Deep learning harnessed to suggest new purposes for drugs

 

Researchers from Ohio State University have developed a machine learning method which helps to determine which existing medications could be applied to improve outcomes in diseases for which they have not been prescribed.

 Drug repurposing – which accelerates the commercialisation of drugs and lowers the risk associated with safety testing – is not a new concept. Botox injections, used for cosmetic purposes, were originally approved to treat crossed eyes while sildenafil (marketed as Viagra) was first developed to treat chest pain. However, this process traditionally required serendipity in addition to time-consuming and expensive randomised clinical trials.

This project involved applying machine learning using datasets from millions of patients to find candidates for drug purposing, and predictions for the effects of those medications on a set of outcomes. Promising candidates can be entered into the clinical trial process.

Although this project focused on repurposing drugs to prevent heart failure and stroke in patients with coronary artery disease, the strategy could be applied to most diseases.

“This work shows how artificial intelligence can be used to ‘test’ a drug on a patient and speed up hypothesis generation and potentially speed up a clinical trial,” said Professor Ping Zhang, an expert in biomedical informatics at head of the AI in Medicine Lab at Ohio State University. “But we will never replace the physician; drug decisions will always be made by clinicians.”

According to Zhang, machine learning can account for hundreds of thousands of human differences within a large population which could influence how the medicine is received by the body. These factors, which include age, sex, race, disease severity, and comorbidities, function as parameters in the deep-learning algorithm on which the method is based. The algorithm is capable of accounting for the passage of time in each patient’s experience, for every visit, prescription and test.

“Real-world data has so many confounders. This is the reason we have to introduce the deep-learning algorithm, which can handle multiple parameters,” said Zhang. “If we have hundreds of thousands of confounders, no human being can work with that. So, we have to use artificial intelligence to solve the problem.”

“We are the first team to introduce use of the deep-learning algorithm to handle the real-world data, control for multiple confounders and emulate clinical trials.”

The researchers used casual inference theory to categorise the active drug and placebo patient groups found in a clinical trial, which allowed them to address the complication of multiple treatment.
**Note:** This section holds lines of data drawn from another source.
Definition serve_get (r : HttpRequest) (a : app) : HttpResponse :=
  if String.eqb (hr_Path r) "/api/state" then
    content 200 [("Content-Type", "application/json")] (marshal (enc_view (ap_state a)) ++ [z2b 10])
  else if String.eqb (hr_Path r) "/api/export" then
    match ap_bundle a with
    | [] => http_error 409 "complete independent verification first"
    | bundle => content 200 [("Content-Type", "application/zip");
                             ("Content-Disposition", "attachment; filename=" +:+ quoted "lktrs-public-evidence.zip")] bundle
    end
  else if bool_decide (hr_Path r ∈ ["/"; "/app.js"; "/style.css"]) then
    let '(name, mime) :=
      if String.eqb (hr_Path r) "/" then ("index.html", "text/html; charset=utf-8")
      else if String.eqb (hr_Path r) "/app.js" then ("app.js", "text/javascript; charset=utf-8")
      else ("style.css", "text/css; charset=utf-8") in
    match asset ("web/" +:+ name) with
    | None => http_error 500 "asset unavailable"
    | Some data => content 200 [("Content-Type", mime)] data
    end
  else http_error 404 "404 page not found".

(** [/api/reset]: the loaded setup is kept, the rest starts anew. *)
Definition reset (a : app) : app :=
  let e := clearSecrets (ap_engine a) in
  mkApp (new_engine (eg_config e) (eg_loaded e)) (start_view (ap_token a)) (ap_host a) (ap_token a) [].

Definition set_state (v : view) (a : app) : app := mkApp (ap_engine a) v (ap_host a) (ap_token a) (ap_bundle a).

(** What is done once the action is read, under the lock. *)
Definition serve_action (now : Z) (path : string) (stepInput : option Z) (a : app) : HttpResponse * app * option Z :=
  if v_Busy (ap_state a) then (http_error 409 "a step is already running", a, None)
  else if String.eqb path "/api/reset" then
    match stepInput with
    | Some _ => (http_error 400 "reset takes no step", a, None)
    | None => (content 204 [] [], reset a, None)
    end
  else
    let next := v_Next (ap_state a) in
    match stepInput, (steps !! Z.to_nat next) with
    | Some n, Some info =>
        if negb (n =? next) || negb (String.eqb (v_Error (ap_state a)) "")
        then (http_error 409 "unexpected step; reset after a failed run", a, None)
        else (content 202 [] [], set_state (set_running now (si_Title info) (ap_state a)) a, Some next)
    | _, _ => (http_error 409 "unexpected step; reset after a failed run", a, None)
    end.

(** The response, the new state, and the step whose worker was started. *)
Definition ServeHTTP (now : Z) (r : HttpRequest) (a : app) : HttpResponse * app * option Z :=
  let refuse status message := (http_error status message, a, None) in
  if negb (String.eqb (hr_Host r) (ap_host a)) then refuse 403 "unexpected Host"
  else if negb (String.eqb (hr_Origin r) "") && negb (String.eqb (hr_Origin r) ("http://" +:+ ap_host a)) then refuse 403 "foreign origin"
  else if String.eqb (hr_FetchSite r) "cross-site" then refuse 403 "cross-site request"
  else if String.eqb (hr_Method r) "GET" then (serve_get r a, a, None)
  else if negb (String.eqb (hr_Method r) "POST") || (negb (String.eqb (hr_Path r) "/api/advance") && negb (String.eqb (hr_Path r) "/api/reset"))
  then refuse 405 "method or route not allowed"
  else if negb (String.eqb (hr_DemoToken r) (ap_token a)) then refuse 403 "missing session token"
  else if negb (String.eqb (hr_ContentType r) "application/json") then refuse 415 "expected application/json"
  else
    match read_action (hr_Body r) with
    | Err e => refuse 400 e
    | Ok step => serve_action now (hr_Path r) step a
    end.

(** ** The worker *)

(** The end of [advance]: the step's outcome is published. *)
Definition finish (step : Z) (r : result unit) (e : engine) (a : app) : app :=
  let v := snapshot e in
  let publish next phase err :=
    mkView steps next (v_Busy v) (v_Started v) phase err (ap_token a) (v_Run v) (v_Issue v) (v_Pin v) (v_Epoch v) (v_AliceUsed v)
      (v_BobUsed v) (v_Revoked v) (v_Reports v) (v_Checks v) (v_Export v) in
  match r with
  | Err err => mkApp e (publish step "运行中止，请重新开始" err) (ap_host a) (ap_token a) (ap_bundle a)
  | Ok _ =>
      if step + 1 =? step_count
      then mkApp e (publish (step + 1) "演示完成" "") (ap_host a) (ap_token a) (eg_bundle e)
      else mkApp e (publish (step + 1) "步骤完成" "") (ap_host a) (ap_token a) (ap_bundle a)
  end.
This model tracked patients for two years and compared their disease status at that end point to whether or not they took medications, which they took, and when they began this treatment.

The model yielded nine candidates considered likely to lower risk of heart failure and stroke in coronary artery disease patients, including six which are not already in use.

Among other findings, the analysis suggested that a diabetes medication (metformin) and a drug used to treat depression and anxiety (escitalopram) could lower risk of heart failure and stroke. Both of these drugs are currently being tested for their effectiveness against heart disease. Zhang emphasised that these findings are less significant than the method they used to acquire them.